Material for this task:
Definition memory_region_do_rw (op : uacpi_region_op) (data : uacpi_region_rw_data) (m : mem) : Z * Z * mem :=
  let ctx := rw_context data in
  let offset := u64 (rw_address data - ld64 m ctx) in
  let virt := ld64 m (ctx + 8) in
  match op with
  | REGION_OP_READ =>
    match uacpi_system_memory_read m virt offset (rw_byte_width data) with
    | inr v => (UACPI_STATUS_OK, v, m)
    | inl ret => (ret, rw_value data, m)
    end
  | REGION_OP_WRITE =>
    let '(ret, m) := uacpi_system_memory_write m virt offset (rw_byte_width data) (rw_value data) in (ret, rw_value data, m)
  end.

Definition table_data_region_do_rw (op : uacpi_region_op) (data : uacpi_region_rw_data) (m : mem) : Z * Z * mem :=
  let addr := rw_address data in
  match op with
  | REGION_OP_READ =>
    match uacpi_system_memory_read m addr 0 (rw_byte_width data) with
    | inr v => (UACPI_STATUS_OK, v, m)
    | inl ret => (ret, rw_value data, m)
    end
  | REGION_OP_WRITE =>
    let '(ret, m) := uacpi_system_memory_write m addr 0 (rw_byte_width data) (rw_value data) in (ret, rw_value data, m)
  end.

(** [handler->callback] with [UACPI_REGION_OP_ATTACH]. *)
Definition callback_attach (h : region_handler) (base length : Z) (m : mem) (w : W) : option (Z * Z * mem * W) :=
  match h with
  | handle_memory_region => memory_region_attach base length m w
  | handle_table_data_region => Some (UACPI_STATUS_OK, 0, m, w)
  | handle_io_region | handle_pci_region => rh_device_attach h base length m w
  end.

(** [handler->callback] with a read or a write. *)
Definition callback_rw (h : region_handler) (op : uacpi_region_op) (data : uacpi_region_rw_data) (m : mem) (w : W) : option (Z * Z * mem * W) :=
  match h with
  | handle_memory_region => let '(ret, v, m) := memory_region_do_rw op data m in Some (ret, v, m, w)
  | handle_table_data_region => let '(ret, v, m) := table_data_region_do_rw op data m in Some (ret, v, m, w)
  | handle_io_region | handle_pci_region => rh_device_rw h op data m w
  end.

(** [None]: the pointer leads to no node. *)
Definition uacpi_opregion_attach (node : Z) (m : mem) (w : region_world) : option (Z * mem * region_world) :=
  n ← rw_nodes w !! node;
  if rn_dangling n then Some (UACPI_STATUS_NAMESPACE_NODE_DANGLING, m, w)
  else
    match rn_region n with
    | None => Some (UACPI_STATUS_INVALID_ARGUMENT, m, w)
    | Some region =>
      match rg_handler region with
      | None => Some (UACPI_STATUS_NO_HANDLER, m, w)
      | Some handler =>
        if rg_attached region then Some (UACPI_STATUS_OK, m, w)
        else
          '(ret, ctx, m, d) ← callback_attach handler (rg_offset region) (rg_length region) m (rw_dev w);
          if truthy ret then Some (ret, m, RegionWorld (rw_nodes w) d)
          else Some (ret, m, RegionWorld (<[node := RegionNode (rn_dangling n) (Some ((region <| rg_attached := true |>) <| rg_context := ctx |>))]> (rw_nodes w)) d)
      end
    end.

Definition uacpi_is_buffer_access_address_space (space : Z) : bool :=
  (space =? UACPI_ADDRESS_SPACE_SMBUS) || (space =? UACPI_ADDRESS_SPACE_IPMI) || (space =? UACPI_ADDRESS_SPACE_GENERIC_SERIAL_BUS) ||
  (space =? UACPI_ADDRESS_SPACE_PRM) || (space =? UACPI_ADDRESS_SPACE_FFIXEDHW).

Definition space_needs_bounds_checking (space : Z) : bool :=
  negb (uacpi_is_buffer_access_address_space space) && negb (space =? UACPI_ADDRESS_SPACE_GENERAL_PURPOSE_IO).

(** The address spaces that take the default case of the dispatcher's switch. *)
Definition takes_default_case (space : Z) : bool :=
  space_needs_bounds_checking space && negb (space =? UACPI_ADDRESS_SPACE_PCC).

(** [uacpi_dispatch_opregion_io].  The four spaces that have a handler all take the default case
    of the switch, where the data is an integer; the other cases, which nothing reaches without
    a handler, are outside the model ([None]). *)
Definition uacpi_dispatch_opregion_io (node : Z) (field : field_info) (offset : Z) (op : uacpi_region_op) (data : io_data)
    (m : mem) (w : region_world) : option (Z * mem * region_world) :=
  let '(ret, d) := rh_upgrade (rw_dev w) in
  let w := RegionWorld (rw_nodes w) d in
  if truthy ret then Some (ret, m, w)
  else
    let out ret m w := Some (ret, m, RegionWorld (rw_nodes w) (rh_release (rw_dev w))) in
    '(ret, m, w) ← uacpi_opregion_attach node m w;
    if truthy ret then out ret m w
    else
      n ← rw_nodes w !! node;
      match rn_region n with
      | None => out UACPI_STATUS_INVALID_ARGUMENT m w
      | Some region =>
        let abs_offset := u64 (rg_offset region + offset) in
        let offset_end := u64 (offset + access_width_bytes field) in
        let is_oob := space_needs_bounds_checking (rg_space region) && ((rg_length region <? offset_end) || (abs_offset <? offset)) in
        if is_oob then out UACPI_STATUS_AML_OUT_OF_BOUNDS_INDEX m w
        else
          match rg_handler region, data, takes_default_case (rg_space region) with
          | Some handler, IoInteger p, true =>
            '(ret, v, m, d) ← callback_rw handler op (RwData (rg_context region) (ld64 m p) abs_offset (access_width_bytes field)) m (rw_dev w);
            let w := RegionWorld (rw_nodes w) d in
            if truthy ret then out ret m w
            else match op with
                 | REGION_OP_READ => out ret (st64 m p v) w
                 | REGION_OP_WRITE => out ret m w
                 end
          | _, _, _ => None
          end
      end.

#[global] Instance region_field_host : FieldHost Z region_world := {
  region_space w r := n ← rw_nodes w !! r; rg_space <$> rn_region n;
  opregion_io r := uacpi_dispatch_opregion_io r;
  acquire_lock w := let '(ret, d) := rh_lock (rw_dev w) in (ret, RegionWorld (rw_nodes w) d);
  release_lock w := RegionWorld (rw_nodes w) (rh_unlock (rw_dev w));
  buffer_alloc w size := '(d, p) ← rh_alloc (rw_dev w) size; Some (RegionWorld (rw_nodes w) d, p);
  buffer_free w p := d ← rh_free (rw_dev w) p; Some (RegionWorld (rw_nodes w) d) }.
End Regions.
Arguments region_world : clear implicits.

(** ** Memory regions keep bytes *)

Lemma ldn_offset n m a off : ldn n (fun x => m (a + x)) off = ldn n m (a + off).
Proof.
  revert off. induction n as [|n IH]; intros off; [done|].
  change (u8 (m (a + off)) + 256 * ldn n (fun x => m (a + x)) (off + 1) = u8 (m (a + off)) + 256 * ldn n m (a + off + 1)).
  rewrite IH. do 3 f_equal. lia.
Qed.

Lemma stn_shift n m a off v x : stn n m (a + off) v (a + x) = stn n (fun x => m (a + x)) off v x.
Proof.
  revert m off v. induction n as [|n IH]; intros m off v; [done|].
  change (stn n (st8 m (a + off) v) (a + off + 1) (v / 256) (a + x) = stn n (st8 (fun x => m (a + x)) off v) (off + 1) (v / 256) x).
  rewrite <- Z.add_assoc, IH. assert (forall k (m1 m2 : mem) o u, (forall y, m1 y = m2 y) -> stn k m1 o u x = stn k m2 o u x) as Hext.
  { clear. induction k as [|k IHk]; intros m1 m2 o u H; [apply H|]. apply (IHk (st8 m1 o u) (st8 m2 o u)). intros y. unfold st8. by rewrite H. }
  apply Hext. intros y. unfold st8. by replace (a + y =? a + off) with (y =? off) by lia.
Qed.

Lemma ld8_stn_ext n (m m' : mem) a v x : m' x = m x -> ld8 (stn n m' a v) x = ld8 (stn n m a v) x.
Proof.
  intros H. unfold ld8. f_equal. revert m m' a v H. induction n as [|n IH]; intros m m' a v H; [done|].
  change (stn n (st8 m' a v) (a + 1) (v / 256) x = stn n (st8 m a v) (a + 1) (v / 256) x). apply IH. unfold st8. by rewrite H.
Qed.

Lemma memory_read_width m ptr off wd : width_ok wd -> uacpi_system_memory_read m ptr off wd = inr (ldn (Z.to_nat wd) m (ptr + off)).
Proof.
  unfold uacpi_system_memory_read. intros [->|[->|[->| ->]]]; try done.
  change (inr (A := Z) (ld8 m (ptr + off)) = inr (ldn 1 m (ptr + off))). by rewrite ld8_ldn.
Qed.

Lemma memory_write_width m ptr off wd v : width_ok wd -> uacpi_system_memory_write m ptr off wd v = (UACPI_STATUS_OK, stn (Z.to_nat wd) m (ptr + off) v).
Proof. unfold uacpi_system_memory_write. by intros [->|[->|[->| ->]]]. Qed.

Section MemoryRegion.
Context {W : Type} `{RH : RegionHost W} (node ctx phys virt len : Z) (ready : W -> Prop).

(** What the rest of the machine does: the locks are granted, and before the region is attached (in
    a state that is [ready]) there is memory for its context and the mapping succeeds. *)
Record memory_host : Prop := {
  mh_alloc d : ready d -> exists d1 d2, rh_alloc d MEMORY_REGION_CTX = Some (d1, ctx) /\ rh_map d1 phys len = Some (d2, virt);
  mh_lock d : exists d', rh_lock d = (UACPI_STATUS_OK, d') /\ (ready d -> ready d');
  mh_unlock d : ready d -> ready (rh_unlock d);
  mh_upgrade d : exists d', rh_upgrade d = (UACPI_STATUS_OK, d') /\ (ready d -> ready d');
  mh_release d : ready d -> ready (rh_release d) }.

(** The region, its context and its mapping lie in the address space and apart. *)
Record memory_placed : Prop := {
  mp_phys : 0 <= phys < 2 ^ 64;
  mp_length : 0 <= len;
  mp_end : phys + len <= 2 ^ 64;
  mp_context : 0 < ctx;
  mp_mapping : 0 < virt < 2 ^ 64;
  mp_apart : ctx + MEMORY_REGION_CTX <= virt \/ virt + len <= ctx }.
Context (Hmh : memory_host) (Hmp : memory_placed).

Definition mr_private (x : Z) : Prop := (x < virt \/ virt + len <= x) /\ (x < ctx \/ ctx + MEMORY_REGION_CTX <= x).

Definition memory_region (context : Z) (attached : bool) : region_node :=
  RegionNode false (Some (OperationRegion (Some handle_memory_region) context UACPI_ADDRESS_SPACE_SYSTEM_MEMORY attached phys len)).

Work item: Of all the lines in the records, how many have the word "rewrite"? Write only the number.

Solution to this exercise: 5